A. R. Ammons
Archie Randolph Ammons was born outside Whiteville, North Carolina, on February 18, 1926. He started writing poetry aboard a U.S. Navy destroyer escort in the South Pacific. After completing service in World War II, he attended Wake Forest University and the University of California, Berkeley.
Ammons published his first book of poems, Ommateum: With Doxology (Dorrance & Company), in 1955. He went on to publish nearly thirty collections, including Bosh and Flapdoodle (W. W. Norton, 2005); Glare (W. W. Norton, 1997); Garbage (W. W. Norton, 1993), which won both the National Book Award and Library of Congress’s Rebekah Johnson Bobbitt National Prize for Poetry; A Coast of Trees (W. W. Norton, 1981), which received the National Book Critics Circle Award for Poetry; Sphere: The Form of a Motion (W. W. Norton, 1974), which won the Bollingen Prize; and Collected Poems, 1951–1971 (W. W. Norton, 1972), which won the National Book Award.
The poet Richard Howard has said, “Ammons is our Lucretius, swerving and sideswiping his way into the nature of things, through domestic doldrums, cardinals and quince bushes, fields of sidereal force, out into what he so accurately calls ‘joy’s surviving radiance.’”
Ammons’s additional honors include the Academy’s Wallace Stevens Award, the Poetry Society of America’s Robert Frost Medal, the Ruth Lilly Prize, and fellowships from the John Simon Guggenheim Memorial Foundation, the MacArthur Foundation, and the American Academy of Arts and Letters.

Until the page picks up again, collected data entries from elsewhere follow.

Lemma after_kept w q : after w0 w q0 q → kept w0 w.
Proof. intros [[Hh Hp Hc Hl] _]. constructor; congruence. Qed.

Lemma got_outcome u r u' w : got u r u' w → r ≠ Returns false → outcome u r u' w.
Proof.
  intros (q & l & Hat & Haf & Hstep) Hr. exists q, l. split_and!; [done|by eapply after_kept|].
  by destruct r as [[]|].
Qed.

Lemma answered_outcome u r w u' : answered u r (w, u') → outcome u (Returns r) u' w.
Proof.
  destruct r; [by intros ?%got_outcome|]. intros (Hu & (q & l & Hat & Haf & Hb) & Hempty).
  exists q, l. split_and!; [done|by eapply after_kept|done..].
Qed.

Lemma interrupted_outcome u ex w u' : interrupted u ex (w, u') → outcome u (Throws ex) u' w.
Proof. by intros ?%got_outcome. Qed.

Lemma brief_step_addresses o r l l' : brief_step o r (brief <$> l) (brief <$> l') → addresses l' = addresses l.
Proof.
  assert (Ha : ∀ k, addresses k = (λ b, t_addr b.1.1) <$> (brief <$> k))
    by (intros k; unfold addresses; by rewrite <- list_fmap_compose).
  rewrite !Ha. generalize (brief <$> l), (brief <$> l'). intros b b' []. by rewrite !fmap_app.
Qed.

(** The token remembers where something was found. *)
Lemma found_runs u u' w t c (f : ConsumerToken → ConsumerToken) :
  got u (Returns true) u' w → consumer_tokens w0 !! t = Some c →
  desiredProducer (f c) = desiredProducer c → currentProducer (f c) ∈ addresses l0 →
  runs (on_ctoken (X := X) t (modify f)) w (λ _ w', outcome u (Returns true) u' w') never no_fault.
Proof.
  intros (q & l & Hat & Haf & Hstep) Hc Hf Hcur. pose proof (sb_ctokens _ _ (af_same _ _ _ _ Haf)) as Hsame.
  eapply runs_zoom; [by rewrite Hsame, Hc|]. apply runs_modify.
  pose proof (brief_step_addresses _ _ _ _ Hstep) as Haddr.
  exists q, l. split_and!; [|destruct (after_kept _ _ Haf)|done].
  - apply queue_at_ctoken; [done|]. rewrite Hf, Haddr. intros Hd. split; [|done].
    destruct Hat0 as [_ Hdesk]. destruct (dk_consumer _ _ _ _ _ _ _ Hdesk t c Hc Hd) as [Hin _].
    by rewrite <- list_fmap_compose in Hin.
  - constructor; simpl; [done| |done]. rewrite dom_insert_L, Hsame. apply elem_of_dom_2 in Hc. set_solver.
Qed.
(* ===== verification/CqQueueSetup.v ===== *)
(** * ConcurrentQueue: what is added to a queue

    Producers, tokens and hash tables are made as they are needed; if there is no memory
    for one the queue is as before. *)
From stdpp Require Import gmap.
From S2P Require Import Prelude Lifetime FreeList CqBlock CqPool CqFacts CqPoolFacts CqExplicit CqImplicit.
From S2P Require Import CqRing CqExplicitInv CqExplicitOps CqLifecycle CqProducer CqExplicitTheorems.
From S2P Require Import CqImplicitOps CqImplicitTheorems CqQueue CqHash CqQueueInv CqQueueOps.

#[local] Open Scope Z_scope.

Section setup.
Context {TR : Traits} {OK : TraitsOk} {X T U : Type} `{!CppType X T, !CppLaws X T}.
Context (assign_result : U → T → U * T * completion X unit) (nothrow_assign : bool).
Context (assign_ok : ∀ u x u' x' ex, nothrow_assign = true → assign_result u x ≠ (u', x', Throws ex)).
#[local] Instance explicit_instance' : ProducerLaws assign_result (explicit_ops assign_result nothrow_assign) :=
  explicit_laws assign_result nothrow_assign assign_ok.
#[local] Instance implicit_instance' : ProducerLaws assign_result (implicit_ops assign_result nothrow_assign) :=
  implicit_laws assign_result nothrow_assign assign_ok.
#[local] Abbreviation W := (Store T).
#[local] Abbreviation slot := (slot T).
#[local] Abbreviation heap_at := (heap_at (X := X)).
Implicit Types (w : W) (q : ConcurrentQueue) (s : slot) (l : list slot) (m : Memory T).
Implicit Types (this p : nat) (extra : list nat) (ts : list (hash_ref * gmap Z nat)) (threads : gmap Z nat).

(** ** Memory *)
Lemma heap_pool w this q l extra : heap_at w this q l extra →
  (∃ fl, pool_inv (X := X) (memory w) (pool q) (list_to_set (rings l)) (list_to_set (all_raws l extra)) fl) ∧
  pool_bytes (memory w) (pool q).
Proof.
  intros [_ _ _ _ [[fl Hinv] Hby _ _ _] _]. rewrite !(right_id_L ∅ (∪)) in Hinv. eauto.
Qed.

(** A chunk of memory more, which is a hash table for now. *)
Lemma heap_malloc w this q l extra bytes (Q : nat → W → Prop) : heap_at w this q l extra → 0 ≤ bytes →
  (∀ m', out_of_memory → blocks m' = blocks (memory w) → lost m' = lost (memory w) →
     heap_at (set_memory m' w) this q l extra → Q 0%nat (set_memory m' w)) →
  (∀ p m', blocks m' = blocks (memory w) → lost m' = lost (memory w) → p ≠ 0%nat → p ∉ all_raws l extra →
     heap_at (set_memory m' w) this q l (p :: extra) → Q p (set_memory m' w)) →
  runs (on_mem (malloc (X := X) bytes 1)) w Q (never (A := X)) no_fault.
Proof.
  intros Hheap Hb Hno Hyes. destruct (heap_pool _ _ _ _ _ Hheap) as [[fl Hinv] Hby].
  pose proof Hheap as [Hq Hl Hnd Hh Hm Hr]. apply runs_on_mem. eapply malloc_runs; [exact Hinv|exact Hby|done|].
  intros p m' Hbl Hlost Hby' [(-> & Hfull & Hinv')|(Hp & Hnot & _ & _ & Hinv' & _)].
  - apply Hno; [done..|]. constructor; simpl; try done; [by rewrite Hbl|].
    destruct Hm as [_ _ Hm1 Hm2 Hm3]. constructor; [|done..]. exists fl. by rewrite !(right_id_L ∅ (∪)).
  - assert (Hnot' : p ∉ all_raws l extra) by (intros Hin; apply Hnot; by apply elem_of_list_to_set).
    apply Hyes; [done..|]. constructor; simpl; try done; [by rewrite Hbl|].
    assert (Hperm : all_raws l (p :: extra) ≡ₚ p :: all_raws l extra).
    { unfold all_raws. by rewrite !(assoc_L (++)), <- Permutation_middle. }
    eapply memory_at_perm; [|reflexivity|symmetry; exact Hperm]. destruct Hm as [_ _ Hm1 Hm2 Hm3].
    constructor; [|done|done|by intros ? _ ?%elem_of_empty|by constructor].
    exists fl. by rewrite !(right_id_L ∅ (∪)).
Qed.

(** ** A producer is made *)
Section kind.
Context {P : Type} (cast : Subqueue → option P) (wrap : P → Subqueue).
Context (ops : ProducerOps X T U P) {LAWS : ProducerLaws assign_result ops} (bytes : Z) (Hbytes : 0 ≤ bytes).
Context (Hcast : ∀ e, cast (wrap e) = Some e).
Context (Hholds : ∀ clean e h ring raws xs,
  subqueue_holds (X := X) clean (wrap e) h ring raws xs = holds clean e h ring raws xs).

During his early years, Ammons worked as an elementary school principal, a real estate salesman, an editor, and an executive in his father’s biological glass company before he began teaching at Cornell University in 1964. He was Goldwin Smith Professor of Poetry at Cornell until his retirement in 1998. He died in Ithaca, New York, on February 25, 2001.